Nestlé’s strategy for rural Indian markets and what it means for Africa

Mar 3, 2021

Nestle congo factory
Nestlé has announced bold plans to reach into 120,000 villages in India in the next two to three years. The Swiss giant estimates that the average size of the target villages is 5,000 people and that, if successful, it can reach another 600m people. Nestlé’s learnings will undoubtedly help inform the next generation of its Africa market growth strategy.

Nestlé plans to reach these new customers with investment in distribution expansion and product portfolio changes to create products that appeal to rural consumers, at the right price point. Its marketing strategy will also become more geared towards rural consumers.

Nestlé still derives one third of its revenues in India from the largest tier of cities and that market will remain important. However, it has noted that rural and semi-urban areas have shown a greater resilience against the COVID-19 pandemic.

In African markets, Nestlé has yet to really penetrate rural markets properly, although its Milo, Nido and Maggi brands are benchmark products in many countries, with wide distribution.

In DRC, Nestlé built a new $43 factory in 2011 to produce products locally and be more responsive to local tastes. It bet heavily on selling through wholesalers, tried to keep pricing consistent and low and sought to improve access by (female) tabletop sellers to its products (primarily its Maggi stock cube range). At the beginning of this process, sales of Maggi in DRC were only at the levels of the much smaller Republic of Congo. By 2014, Nestlé was using its DRC model as a template to follow in other markets. In 2017, Nestlé announced the closure of its new factory in Kinshasa, which only employed 120 people and never reached scale.

In Zimbabwe, Nestlé is looking at transforming the local value chain, looking at its route to market in rural areas and how it can empower communities and female entrepreneurs to help its business grow. Two key programmes for Nestlé are Nestlé Dairy Empowerment Scheme (NDES) and MyOwnBusiness (MYOWBU). NDES for commercial farmers started in 2011. In 2015 the scheme was rolled to small-scale farmers. Nestlé Zimbabwe trains local farmers on milk production, agripreneurship, and assists them to establish low-cost, low input, sustainable dairy farms. The scheme has so far worked with 54 farmers. MyOwnBusiness (MYOWBU), which helps empower female entrepreneurs to run their own businesses and become sub-distributors for Nestlé. The scheme has so far worked with 60 entrepreneurs.

Across Africa, the urbanisation rate was 42.7%, but this varies from 13.7% in Burundi to 79.4% in Algeria. Between 2020 and 2050, the urbanisation rate will increase from to 57.7%, creating an additional 894m urban consumers and an overall urban market of 1,477m consumers. This is the prime market brand owners, distributors and retailers are targeting, holding the wealthiest and the most accessible customers, and where competition is most intense.
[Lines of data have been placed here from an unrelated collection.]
(* ===== verification/Configuration.v ===== *)
(** * Configuration objects: src/src/cc_alg_configuration.cpp and
    src/src/driver_configuration.cpp

    The setters check their argument and fall back to a default. *)

From Stdlib Require Import NArith SpecFloat String Lia.
From stdpp Require Import base numbers relations.
From S2P Require Import Prelude Float64.

Record CCAlgConfiguration := mkCCConf {
  _disk_dir : string;
  _sketches_factor : double;
  _batch_factor : double;
}.

Definition d_zero : double := S754_zero false.
Definition d_one : double := of_N 1.

Module CCConf.
Definition default : CCAlgConfiguration := mkCCConf "." d_one d_one.

Definition disk_dir (c : CCAlgConfiguration) (dir : string) : CCAlgConfiguration :=
  mkCCConf dir (_sketches_factor c) (_batch_factor c).

Definition sketches_factor (c : CCAlgConfiguration) (factor : double) : CCAlgConfiguration :=
  mkCCConf (_disk_dir c) (if dleb factor d_zero then d_one else factor) (_batch_factor c).

Definition batch_factor (c : CCAlgConfiguration) (factor : double) : CCAlgConfiguration :=
  mkCCConf (_disk_dir c) (_sketches_factor c) (if dleb factor d_zero then d_one else factor).

Definition positive_factors (c : CCAlgConfiguration) : Prop :=
  dleb (_sketches_factor c) d_zero = false ∧ dleb (_batch_factor c) d_zero = false.

Lemma clamp_positive factor :
  dleb (if dleb factor d_zero then d_one else factor) d_zero = false.
Proof. destruct (dleb factor d_zero) eqn:Hf; [by vm_compute|done]. Qed.
End CCConf.

Inductive GutterSystem := GUTTERTREE | STANDALONE | CACHETREE.

#[global] Instance GutterSystem_eq_dec : EqDecision GutterSystem.
Proof. solve_decision. Defined.

(** The configuration of the guttering system belongs to another repository and
    is kept as an opaque value. *)
Record DriverConfiguration (G : Type) := mkDriverConf {
  _gutter_sys : GutterSystem;
  _driver_disk_dir : string;
  _num_worker_threads : nat;
  _gutter_conf : G;
}.
Arguments mkDriverConf {G}.
Arguments _gutter_sys {G}.
Arguments _driver_disk_dir {G}.
Arguments _num_worker_threads {G}.
Arguments _gutter_conf {G}.

Module DriverConf.
Section conf.
Context {G : Type}.
Implicit Types (c : DriverConfiguration G).

Definition default (g : G) : DriverConfiguration G := mkDriverConf STANDALONE "." 1 g.

Definition gutter_sys c (sys : GutterSystem) : DriverConfiguration G :=
  mkDriverConf sys (_driver_disk_dir c) (_num_worker_threads c) (_gutter_conf c).

Definition disk_dir c (dir : string) : DriverConfiguration G :=
  mkDriverConf (_gutter_sys c) dir (_num_worker_threads c) (_gutter_conf c).

Definition worker_threads c (num_worker_threads : nat) : DriverConfiguration G :=
  mkDriverConf (_gutter_sys c) (_driver_disk_dir c)
    (if decide (num_worker_threads < 1) then 1 else num_worker_threads) (_gutter_conf c).

Definition gutter_conf c (g : G) : DriverConfiguration G :=
  mkDriverConf (_gutter_sys c) (_driver_disk_dir c) (_num_worker_threads c) g.
End conf.
End DriverConf.

(** A configuration built from the default by any sequence of setters. *)
Inductive cc_conf_step : CCAlgConfiguration → CCAlgConfiguration → Prop :=
  | conf_disk c d : cc_conf_step c (CCConf.disk_dir c d)
  | conf_sketches c f : cc_conf_step c (CCConf.sketches_factor c f)
  | conf_batch c f : cc_conf_step c (CCConf.batch_factor c f).

Lemma cc_conf_step_positive c c' :
  cc_conf_step c c' → CCConf.positive_factors c → CCConf.positive_factors c'.
Proof.
  unfold CCConf.positive_factors. destruct 1; intros [? ?]; simpl; auto using CCConf.clamp_positive.
Qed.

(** The same for the driver. *)
Inductive driver_conf_step {G} : DriverConfiguration G → DriverConfiguration G → Prop :=
  | driver_sys c x : driver_conf_step c (DriverConf.gutter_sys c x)
  | driver_disk c d : driver_conf_step c (DriverConf.disk_dir c d)
  | driver_threads c k : driver_conf_step c (DriverConf.worker_threads c k)
  | driver_gutter c g : driver_conf_step c (DriverConf.gutter_conf c g).

Lemma driver_conf_step_threads {G} (c c' : DriverConfiguration G) :
  driver_conf_step c c' → 0 < _num_worker_threads c → 0 < _num_worker_threads c'.
Proof. destruct 1; simpl; [done..| |done]. case_decide; lia. Qed.

(** No sequence of setters, starting from the default configuration, leaves a
    sketch or batch factor that compares at most zero, nor a driver without
    worker threads, whatever values the setters are given. *)
Theorem configurations_stay_usable {G} (g : G) c d :
  rtc cc_conf_step CCConf.default c → rtc driver_conf_step (DriverConf.default g) d →
  CCConf.positive_factors c ∧ 0 < _num_worker_threads d.
Proof.
  intros Hc Hd. split.
  - assert (CCConf.positive_factors CCConf.default) as H0 by by vm_compute.
    induction Hc; eauto using cc_conf_step_positive.
  - assert (0 < _num_worker_threads (DriverConf.default g)) as H0 by (simpl; lia).
    induction Hd; eauto using driver_conf_step_threads.
Qed.

Lemma configurations_stay_usable_witness :
  CCConf.positive_factors (CCConf.batch_factor CCConf.default d_zero) ∧
  0 < _num_worker_threads (DriverConf.worker_threads (DriverConf.default tt) 0).
Proof.
  apply (configurations_stay_usable tt); apply rtc_once; constructor.
Defined.
(* ===== verification/Partition.v ===== *)
(** * Work partitions: src/src/cc_sketch_alg.cpp and src/src/mc_sketch_alg.cpp

    The parallel loops of a query split an index range into one half-open
    segment per thread with floating-point arithmetic. This file models the
    split and its inverse, states what the callers need of them, and records
    the inputs on which rounding breaks it. *)

From Stdlib Require Import NArith Lia.
From stdpp Require Import base list numbers.
From S2P Require Import Prelude Float64.

(** The split of the connected components algorithm. *)
Definition get_ith_partition (length : nat) (i divisions : nat) : nat * nat :=
  let div_factor := ddiv (of_N (N.of_nat length)) (of_N (N.of_nat divisions)) in
  (N.to_nat (ceil_to_N (dmul div_factor (of_N (N.of_nat i)))),
   N.to_nat (ceil_to_N (dmul div_factor (of_N (N.of_nat (i + 1)))))).

(** The split of the minimum cut algorithm caps the end of the segment. *)
Definition mc_get_ith_partition (length : nat) (i divisions : nat) : nat * nat :=
  let div_factor := ddiv (of_N (N.of_nat length)) (of_N (N.of_nat divisions)) in
  (N.to_nat (ceil_to_N (dmul div_factor (of_N (N.of_nat i)))),
   N.to_nat (ceil_to_N (dmin (of_N (N.of_nat length))
      (of_N (ceil_to_N (dmul div_factor (of_N (N.of_nat (i + 1))))))))).

(** The segment that should contain [idx]. *)
Definition get_partition_idx (length idx divisions : nat) : nat :=
  let div_factor := ddiv (of_N (N.of_nat length)) (of_N (N.of_nat divisions)) in
  N.to_nat (trunc_to_N (ddiv (of_N (N.of_nat idx)) div_factor)).

#[global] Arguments get_ith_partition : simpl never.
#[global] Arguments mc_get_ith_partition : simpl never.
#[global] Arguments get_partition_idx : simpl never.

(** ** What the loops need

    The segments are nonempty, follow each other from 0 to [len], and
    [get_partition_idx] finds the segment of an index. *)
Record partition_ok (part : nat → nat → nat → nat * nat) (len T : nat) : Prop := {
  po_threads : 0 < T;
  po_start : (part len 0 T).1 = 0;
  po_end : (part len (T - 1) T).2 = len;
  po_next : ∀ i, S i < T → (part len i T).2 = (part len (S i) T).1;
  po_nonempty : ∀ i, i < T → (part len i T).1 < (part len i T).2;
  po_inverse : ∀ i k, i < T → (part len i T).1 ≤ k < (part len i T).2 →
                 get_partition_idx len k T = i;
}.

(** The same as a test. *)
Definition partition_okb (part : nat → nat → nat → nat * nat) (len T : nat) : bool :=
  bool_decide (0 < T) && bool_decide ((part len 0 T).1 = 0) &&
  bool_decide ((part len (T - 1) T).2 = len) &&
  forallb (λ i, bool_decide ((part len i T).2 = (part len (S i) T).1)) (seq 0 (T - 1)) &&
  forallb (λ i, bool_decide ((part len i T).1 < (part len i T).2) &&
     forallb (λ k, bool_decide (get_partition_idx len k T = i))
       (seq (part len i T).1 ((part len i T).2 - (part len i T).1))) (seq 0 T).

Lemma partition_okb_spec part len T : partition_okb part len T = true → partition_ok part len T.
Proof.
  unfold partition_okb. rewrite !andb_true_iff, !bool_decide_eq_true, !forallb_forall.
  intros [[[[HT Hs] He] Hn] Hi].
  assert (∀ i, i < T → (part len i T).1 < (part len i T).2 ∧
     ∀ k, (part len i T).1 ≤ k < (part len i T).2 → get_partition_idx len k T = i) as Hi'.
  { intros i Hlt. specialize (Hi i ltac:(apply in_seq; lia)).
    apply andb_true_iff in Hi as [Hne Hk]. apply bool_decide_eq_true in Hne.
    rewrite forallb_forall in Hk. split; [done|]. intros k Hk'.
    specialize (Hk k ltac:(apply in_seq; lia)). by apply bool_decide_eq_true in Hk. }
  constructor; try done.
  - intros i Hlt. specialize (Hn i ltac:(apply in_seq; lia)). by apply bool_decide_eq_true in Hn.
  - intros i Hlt. by apply Hi'.
  - intros i k Hlt Hk. by apply Hi'.
Qed.

(** ** Consequences *)

Section tiles.
Context (part : nat → nat → nat → nat * nat) (len T : nat).
Hypothesis Hp : partition_ok part len T.

(** Where thread [k]'s segment starts; the end of the range for [k = T]. *)
Definition part_bound (k : nat) : nat := if decide (k < T) then (part len k T).1 else len.

Lemma part_bound_0 : part_bound 0 = 0.
Proof.
  unfold part_bound. rewrite decide_True by apply (po_threads _ _ _ Hp). apply (po_start _ _ _ Hp).
Qed.

Lemma part_bound_T : part_bound T = len.
Proof. unfold part_bound. by rewrite decide_False by lia. Qed.

Lemma part_bounds k : k < T → part len k T = (part_bound k, part_bound (S k)).
Proof.
  intros Hk. unfold part_bound. rewrite (decide_True (P := k < T)) by done. case_decide.
  - rewrite <- (po_next _ _ _ Hp) by done. by destruct (part len k T).
  - replace k with (T - 1) by lia. rewrite <- (po_end _ _ _ Hp) at 3.
    by destruct (part len (T - 1) T).
Qed.

Lemma part_bound_lt k : k < T → part_bound k < part_bound (S k).
Proof. intros Hk. pose proof (po_nonempty _ _ _ Hp k Hk) as Hne. by rewrite part_bounds in Hne. Qed.

Lemma part_bound_le i k : i ≤ k → k ≤ T → part_bound i ≤ part_bound k.
Proof.
  intros Hik HT. induction k as [|k IH]; [by replace i with 0 by lia|].
  destruct (decide (i = S k)) as [->|Hne]; [done|]. etrans; [apply IH; lia|].
  apply Nat.lt_le_incl, part_bound_lt. lia.
Qed.

Lemma part_bound_inverse i k : i < T → part_bound i ≤ k < part_bound (S i) →
  get_partition_idx len k T = i.
Proof. intros Hi Hk. apply (po_inverse _ _ _ Hp); [done|]. by rewrite part_bounds. Qed.

Lemma part_end_le i : i < T → (part len i T).2 ≤ len.
Proof.
  intros Hi. rewrite part_bounds by done. rewrite <- part_bound_T. by apply part_bound_le.
Qed.

(** Every index is in a segment. *)
Lemma part_bound_find k : k < len → ∃ i, i < T ∧ part_bound i ≤ k < part_bound (S i).
Proof.
  intros Hk. assert (∀ m, m ≤ T → k < part_bound m → ∃ i, i < m ∧
    part_bound i ≤ k < part_bound (S i)) as Hm.
  { induction m as [|m IH]; intros Hm Hlt; [rewrite part_bound_0 in Hlt; lia|].
    destruct (decide (k < part_bound m)) as [Hlt'|Hge].
    - destruct IH as (i & Hi & Hik); [lia|done|]. exists i. lia.
    - exists m. lia. }
  apply (Hm T); [done|]. by rewrite part_bound_T.
Qed.

(** Concatenated, the segments are the whole range. *)
Lemma part_segments :
  concat ((λ t, seq (part len t T).1 ((part len t T).2 - (part len t T).1)) <$> seq 0 T)
  = seq 0 len.
Proof.
  assert (∀ k, k ≤ T →
    concat ((λ t, seq (part len t T).1 ((part len t T).2 - (part len t T).1)) <$> seq 0 k)
    = seq 0 (part_bound k)) as Hk.
  { induction k as [|k IH]; intros Hk; [by rewrite part_bound_0|].
    rewrite seq_S, fmap_app, concat_app, IH by lia. simpl. rewrite app_nil_r, part_bounds by lia.
    simpl. pose proof (part_bound_lt k Hk).
    replace (part_bound (S k)) with (part_bound k + (part_bound (S k) - part_bound k)) at 2 by lia.
    by rewrite seq_app. }
  rewrite Hk by done. by rewrite part_bound_T.
Qed.
End tiles.

(** ** Properties *)

(** On every size up to 47 the split among 1, 2, 4, 8 or 16 threads (at most
    one per node) is exact: nonempty consecutive segments from 0 to the size, with
    [get_partition_idx] their inverse. On other inputs rounding breaks it: the
    last segment of 29 nodes among 7 threads ends at 30, past the array (only the
    minimum cut version caps it); index 9 of 18 nodes among 14 threads lies in
    segment 7 while [get_partition_idx] answers 6; and with more threads than
    nodes a segment is empty and starts at the end of the array. *)
Theorem partition_exact_and_rounded :
  (∀ T len, T ∈ [1; 2; 4; 8; 16] → T ≤ len < 48 →
    partition_ok get_ith_partition len T ∧ partition_ok mc_get_ith_partition len T) ∧
  (get_ith_partition 29 6 7).2 = 30 ∧ (mc_get_ith_partition 29 6 7).2 = 29 ∧
  (get_ith_partition 18 7 14 = (9, 11) ∧ get_partition_idx 18 9 14 = 6) ∧
  get_ith_partition 2 3 4 = (2, 2).
Proof.
  split; [|by vm_compute]. intros T len HT Hlen.
  assert (forallb (λ T, forallb (λ len, partition_okb get_ith_partition len T &&
    partition_okb mc_get_ith_partition len T) (seq T (48 - T))) [1; 2; 4; 8; 16] = true) as Hall
    by vm_cast_no_check (eq_refl true).
  rewrite forallb_forall in Hall. specialize (Hall T (proj1 (list_elem_of_In _ _) HT)).
  rewrite forallb_forall in Hall. specialize (Hall len ltac:(apply in_seq; lia)).
  apply andb_true_iff in Hall as [? ?]. split; by apply partition_okb_spec.
Qed.
(* ===== verification/BoruvkaRound.v ===== *)
(** * Correctness of a Boruvka round

    The run of a round under any interleaving of its threads: every sample
    keeps the union-find equal to the connectivity of the recorded forest, the
    forest stays inside the graph, and when no sample asks for another round
    every component has an empty cut. The threads' programs enter through
    [round_progs_ok], which [BoruvkaThreads] establishes for the code's
    programs. *)

From Stdlib Require Import NArith Lia.
From stdpp Require Import base list gmap sets numbers relations.
From S2P Require Import Prelude Float64 Util Bucket Sketch SketchSpec Dsu Graph CCSketchAlg Partition MergeInstr Boruvka.

Section round.
Context `{BuildConfig, Hashing}.
Context (n : nat) (n_ok : (N.of_nat n ≤ 2 ^ 32)%N).
Context (E : gset N) (E_ok : graph_ok n E).

(** The union-find is the connectivity of the forest array, which is a forest
    of edges of the graph. *)
Record partial_answer (d : DSU) (f : list (gset nat)) : Prop := {
  pa_state : dsu_state_ok n d f;
  pa_conn : ∀ x y, x < n → y < n → dsu_rel d x y ↔ conn n (forest_edges f) x y;
  pa_sub : forest_edges f ⊆ E;
  pa_forest : forest n (forest_edges f);
}.

(** What the exclusive-or of the sketches of the nodes [S] holds. *)
Definition node_sum (S : list nat) : gset N := symdiff_all (incident E <$> S).

Lemma node_sum_app S S' : node_sum (S ++ S') = symdiff (node_sum S) (node_sum S').
Proof. unfold node_sum. by rewrite fmap_app, symdiff_all_app. Qed.

Lemma node_sum_perm S S' : S ≡ₚ S' → node_sum S = node_sum S'.
Proof. intros HS. unfold node_sum. by apply symdiff_all_perm, fmap_Permutation. Qed.

Lemma node_sum_cut S : NoDup S → node_sum S = cut E S.
Proof. intros HS. by apply symdiff_incident_cut with n. Qed.

(** A set of nodes that is a union of classes of the union-find. *)
Definition closed (d : DSU) (S : list nat) : Prop :=
  ∀ x y, x < n → y < n → dsu_rel d x y → x ∈ S → y ∈ S.

Definition same_rel (d d' : DSU) : Prop :=
  ∀ x y, x < n → y < n → dsu_rel d' x y ↔ dsu_rel d x y.

Lemma closed_same d d' S : same_rel d d' → closed d S → closed d' S.
Proof. intros Hs Hc x y Hx Hy Hr. apply (Hc x y Hx Hy). by apply Hs. Qed.

Lemma partial_answer_same d d' f :
  partial_answer d f → dsu_wf d' → dsu_n d' = n → same_rel d d' → partial_answer d' f.
Proof.
  intros [[Hwf Hn Hfa] Hc Hs Hf] Hwf' Hn' Hrel. constructor; [by constructor| |done|done].
  intros x y Hx Hy. etrans; [by apply Hrel|by apply Hc].
Qed.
Over the same period, the rural population will grow from 782m to 1,083m consumers. A far smaller increase. But within a decade, Africa’s rural population will be larger than India’s rural population. In Ethiopia alone there are 100m rural consumers today. In Nigeria the rural population will exceed 100m by 2030. In DRC it is over 60m today. In Egypt the rural population is over 50m already and will continue to grow through to 2050. In Tanzania and Uganda the rural population will pass through 50m in late 2021. Kenya’s rural population will exceed 50m by 2045.

Together, the seven markets account for more than half of the entire rural population of Africa. In fact, their share of Africa’s rural population will remain little changed through to 2050.

The route to market for rural retail is complex, unreliable and often involves a long value chain of regional distributors, wholesalers, sub wholesalers and even sub-sub wholesalers. Several disruptors, including Copia and Twiga (both in Kenya) and Egypt’s MaxAB are looking to transform the supply chain to rural retailers through the use of a digital ordering platform, cost effective delivery and self-employed agents who receive and manage the orders.

Building these networks is a time-intensive process that will inevitably see the most focus on the largest markets. The question for Nestlé, which could equally be applied to P&G, Unilever, Tiger Brands, Reckitt Benckiser, Danone, Kellogg’s, GB Foods and several other brand owners with substantial mass market portfolios is how quickly they will adapt their route to market strategies to include rural consumers.

The Nestlé model in India does not replace the use of distributors (although it may involve some direct distribution). As much as anything, it is a question of how the distribution model changes, the inclusion of more affordable products (which probably means locally manufactured) and a fundamental shift in how to communicate more coherently and directly with rural consumers.